NFC East Reporter
The excitement of the finest playoff game of Dak Prescott’s career only lasted until he realized what team he’d play next.
The Dallas Cowboys’ starting quarterback was electric Monday night, throwing four touchdown passes as he ousted Tom Brady and the Tampa Bay Buccaneers. But the prize for that was a trip to San Francisco to face the team that caused him nightmares last year.
“(For) me and this team, that’s a scar,” Prescott said, remembering how the 49ers knocked the Cowboys out of the playoffs one year ago. “That one hurts. It will hurt for the rest of my career.”

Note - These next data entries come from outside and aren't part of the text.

(* ===== verification/HostMutex.v ===== *)
(** Mutexes and the waiting side of condition variables in the native thread mode
    (src/src/hle/hle_pthread.cpp): [HostMutex] is a host
    [std::recursive_timed_mutex] with an owner and a count kept beside it in two
    atomics, which the handlers read before they hold the host mutex.

    Every access to an atomic and every operation of the host mutex is a step of
    its own, so that a run of [msys], one mutex and the threads in its functions,
    is any interleaving of these accesses.  [mutex_next] is what a thread does
    next; [choice] resolves what the host decides (a timed acquisition that
    expires, a [try_lock] that fails spuriously, a wait that times out).  The host
    mutex blocks while another thread has it; unlocking it without owning it is
    undefined ([Undefined]).  A thread waiting on a condition variable may wake at
    any time.  A thread is its synchronisation id, never 0.  Priority inheritance
    boosts the owner's host thread and does not touch the mutex; it is left out. *)

From S2P Require Import Prelude HostRwLock.

Definition EPERM_ : Z := 1.
Definition PTHREAD_MUTEX_NORMAL : Z := 0.
Definition PTHREAD_MUTEX_RECURSIVE : Z := 1.
Definition PTHREAD_MUTEX_ERRORCHECK : Z := 2.
Definition PTHREAD_PRIO_INHERIT : Z := 1.

(** [mtx] is the host mutex: who has it, how often. *)
Record HostMutex := { mtx : option (Z * Z); owner_thread : Z; lock_count : Z; mtype : Z; protocol : Z; pshared : Z }.
Definition eta_hm (m : HostMutex) : HostMutex := Build_HostMutex (mtx m) (owner_thread m) (lock_count m) (mtype m) (protocol m) (pshared m).
#[export] Instance set_mtx : Setter mtx := ltac:(build_setter eta_hm mtx).
#[export] Instance set_hm_owner : Setter owner_thread := ltac:(build_setter eta_hm owner_thread).
#[export] Instance set_hm_count : Setter lock_count := ltac:(build_setter eta_hm lock_count).

Definition new_mutex (type protocol pshared : Z) : HostMutex :=
  {| mtx := None; owner_thread := 0; lock_count := 0; mtype := type; protocol := protocol; pshared := pshared |}.

(** * The host mutex *)

(** [lock] and the like by [t], where they succeed. *)
Definition host_lock (m : HostMutex) (t : Z) : option HostMutex :=
  match mtx m with
  | None => Some (m <| mtx := Some (t, 1) |>)
  | Some (h, d) => if h =? t then Some (m <| mtx := Some (t, d + 1) |>) else None
  end.
(** [unlock] by [t]; [None] is undefined behaviour. *)
Definition host_unlock (m : HostMutex) (t : Z) : option HostMutex :=
  match mtx m with
  | Some (h, d) => if h =? t then Some (m <| mtx := if d =? 1 then None else Some (h, d - 1) |>) else None
  | None => None
  end.

(** * Where a thread is *)

Inductive lock_kind := KLock | KTry | KTimed (clockid : Z) (abstime : option timespec).

Inductive mpc :=
(* [pthread_mutex_lock], [pthread_mutex_trylock], [lock_mutex_with_timeout] *)
| LockOwner (k : lock_kind)       (* owner_thread.load() == tid *)
| LockCount (k : lock_kind)       (* lock_count.load() > 0 *)
| LockRec (k : lock_kind)         (* the host mutex, already owned *)
| LockRecCount                    (* lock_count++ *)
| LockHost (k : lock_kind)        (* the host mutex *)
| LockStore                       (* owner_thread.store(tid) *)
| LockInc                         (* lock_count++ *)
(* [pthread_mutex_unlock] *)
| UnlockCount | UnlockOwner | UnlockDec | UnlockLoad | UnlockClear | UnlockHost
(* [wait_cond_with_clock] *)
| WaitCount (clockid : Z) (abstime : option timespec)
| WaitOwner (held : Z) (clockid : Z) (abstime : option timespec)
| WaitClear (held : Z) (clockid : Z) (abstime : option timespec)
| WaitZero (held : Z) (clockid : Z) (abstime : option timespec)
| WaitSleep (held : Z) (clockid : Z) (abstime : option timespec)
| Asleep (held : Z) (timed : bool)
| Relock (held : Z) (r : Z)
| Restore (slept : bool) (held : Z) (r : Z)
| RestoreCount (slept : bool) (held : Z) (r : Z).

Inductive mres :=
| Go (m : HostMutex) (p : mpc)
| Return (m : HostMutex) (r : Z)
| Blocked
| Undefined.

(** The branch taken when the caller owns the mutex already. *)
Definition lock_again (clocks : clock_reading) (k : lock_kind) (m : HostMutex) : mres :=
  if mtype m =? PTHREAD_MUTEX_RECURSIVE then Go m (LockRec k)
  else match k with
       | KLock => if mtype m =? PTHREAD_MUTEX_ERRORCHECK then Return m EDEADLK_ else Go m (LockHost KLock)
       | KTry => if (mtype m =? PTHREAD_MUTEX_ERRORCHECK) && (protocol m =? PTHREAD_PRIO_INHERIT)
                 then Return m EDEADLK_ else Return m EBUSY_
       | KTimed clockid abstime =>
           if mtype m =? PTHREAD_MUTEX_ERRORCHECK then Return m EDEADLK_
           else match abstime with
                | None => Return m EDEADLK_
                | Some _ => match prepare_rwlock_deadline clocks abstime clockid with
                            | inr e => Return m e
                            | inl _ => Return m ETIMEDOUT_
                            end
                end
       end.

(** The acquisition itself. *)
Definition lock_host (clocks : clock_reading) (choice : bool) (k : lock_kind) (m : HostMutex) (t : Z) (next : mpc) : mres :=
  match k with
  | KLock | KTimed _ None => match host_lock m t with Some m' => Go m' next | None => Blocked end
  | KTry => if choice then Return m EBUSY_
            else match host_lock m t with Some m' => Go m' next | None => Return m EBUSY_ end
  | KTimed clockid (Some ts) =>
      match prepare_rwlock_deadline clocks (Some ts) clockid with
      | inr e => Return m e
      | inl _ => if choice then Return m ETIMEDOUT_ else match host_lock m t with Some m' => Go m' next | None => Blocked end
      end
  end.

Definition mutex_next (clocks : clock_reading) (choice : bool) (m : HostMutex) (t : Z) (p : mpc) : mres :=
  match p with
  | LockOwner k => if owner_thread m =? t then Go m (LockCount k) else Go m (LockHost k)
  | LockCount k => if 0 <? lock_count m then lock_again clocks k m else Go m (LockHost k)
  | LockRec k => match k with
                 | KTry => lock_host clocks choice KTry m t LockRecCount
                 | _ => lock_host clocks choice KLock m t LockRecCount
                 end
  | LockRecCount => Return (m <| lock_count := lock_count m + 1 |>) 0
  | LockHost k => lock_host clocks choice k m t LockStore
  | LockStore => Go (m <| owner_thread := t |>) LockInc
  | LockInc => Return (m <| lock_count := lock_count m + 1 |>) 0
  | UnlockCount => if lock_count m <=? 0 then Return m EPERM_ else Go m UnlockOwner
  | UnlockOwner => if negb (owner_thread m =? t) then Return m EPERM_ else Go m UnlockDec
  | UnlockDec => Go (m <| lock_count := lock_count m - 1 |>) UnlockLoad
  | UnlockLoad => if lock_count m =? 0 then Go m UnlockClear else Go m UnlockHost
  | UnlockClear => Go (m <| owner_thread := 0 |>) UnlockHost
  | UnlockHost => match host_unlock m t with Some m' => Return m' 0 | None => Undefined end
  | WaitCount c a => if negb ((c =? CLOCK_REALTIME) || (c =? CLOCK_MONOTONIC)) then Return m EINVAL_
                     else if lock_count m <=? 0 then Return m EPERM_ else Go m (WaitOwner (lock_count m) c a)
  | WaitOwner held c a => if negb (owner_thread m =? t) then Return m EPERM_ else Go m (WaitClear held c a)
  | WaitClear held c a => Go (m <| owner_thread := 0 |>) (WaitZero held c a)
  | WaitZero held c a => Go (m <| lock_count := 0 |>) (WaitSleep held c a)
  | WaitSleep held c a =>
      match prepare_rwlock_deadline clocks a c with
      | inr e => Go m (Restore false held e)
      | inl d => match host_unlock m t with
                 | Some m' => Go m' (Asleep held (match d with Some _ => true | None => false end))
                 | None => Undefined
                 end
      end
  | Asleep held timed => Go m (Relock held (if timed && choice then ETIMEDOUT_ else 0))
  | Relock held r => match host_lock m t with Some m' => Go m' (Restore true held r) | None => Blocked end
  | Restore b held r => Go (m <| owner_thread := t |>) (RestoreCount b held r)
  | RestoreCount b held r => Return (m <| lock_count := held |>) r
  end.

(** * One mutex and its threads *)

Record msys := { mx : HostMutex; mpcs : gmap Z mpc }.

(** Which function a thread is in. *)
Inductive mfun := FLock (try_ : bool) | FUnlock | FWait (held : Z) (slept : bool).
Definition fun_of (p : mpc) : mfun :=
  match p with
  | LockRec KTry | LockHost KTry | LockOwner KTry | LockCount KTry => FLock true
  | LockOwner _ | LockCount _ | LockRec _ | LockHost _ | LockRecCount | LockStore | LockInc => FLock false
  | UnlockCount | UnlockOwner | UnlockDec | UnlockLoad | UnlockClear | UnlockHost => FUnlock
  | WaitCount _ _ => FWait 0 false
  | WaitOwner h _ _ | WaitClear h _ _ | WaitZero h _ _ | WaitSleep h _ _ => FWait h false
  | Asleep h _ | Relock h _ => FWait h true
  | Restore b h _ | RestoreCount b h _ => FWait h b
  end.
Inductive m_event := MCalled | MReturned (t : Z) (f : mfun) (r : Z) | MSlept (t held : Z) | MTau.

(** Where the functions begin. *)
Definition entry (p : mpc) : bool :=
  match p with LockOwner _ | UnlockCount | WaitCount _ _ => true | _ => false end.
Definition is_sleep (p q : mpc) : bool := match p, q with WaitSleep _ _ _, Asleep _ _ => true | _, _ => false end.
Definition held_of (p : mpc) : Z := match p with WaitSleep h _ _ => h | _ => 0 end.

Inductive m_step : msys -> m_event -> msys -> Prop :=
| MCall s t p : t <> 0 -> mpcs s !! t = None -> entry p = true ->
    m_step s MCalled {| mx := mx s; mpcs := <[t := p]> (mpcs s) |}
| MGo s t p clocks choice m' q : mpcs s !! t = Some p -> clocks_documented clocks ->
    mutex_next clocks choice (mx s) t p = Go m' q ->
    m_step s (if is_sleep p q then MSlept t (held_of p) else MTau) {| mx := m'; mpcs := <[t := q]> (mpcs s) |}
| MRet s t p clocks choice m' r : mpcs s !! t = Some p -> clocks_documented clocks ->
    mutex_next clocks choice (mx s) t p = Return m' r ->
    m_step s (MReturned t (fun_of p) r) {| mx := m'; mpcs := delete t (mpcs s) |}.

Inductive m_run : msys -> list m_event -> msys -> Prop :=
| MRunNil s : m_run s [] s
| MRunSnoc s tr s1 e s2 : m_run s tr s1 -> m_step s1 e s2 -> m_run s (tr ++ [e]) s2.

Definition m_init (type protocol pshared : Z) : msys := {| mx := new_mutex type protocol pshared; mpcs := ∅ |}.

Yes, that 49ers-Cowboys wild-card game — won by the 49ers, 23-17 — really was that memorable, as the postseason battles between these two storied franchises almost always are. When the Cowboys (13-4) and 49ers (13-4) meet in the divisional playoffs at Levi’s Stadium in Santa Clara, Calif., on Sunday (6:30 p.m. ET on FOX and the FOX Sports app), it will be the ninth time Dallas and San Francisco have faced off in the playoffs.
The Cowboys have won five of them. The 49ers have won three. And so many of them have become NFL classics. The rivalry has been filled with great games and great moments, miracle victories and agonizing defeats, with everything from Jimmy Johnson’s guarantee to “The Catch.”
Here’s a look at some of the greatest playoff games from one of the greatest NFL playoff rivalries of all time:
2022 NFC wild–card round: 49ers 23, Cowboys 17
Late-game chaos summed up the 2022 wild-card affair. (Getty Images)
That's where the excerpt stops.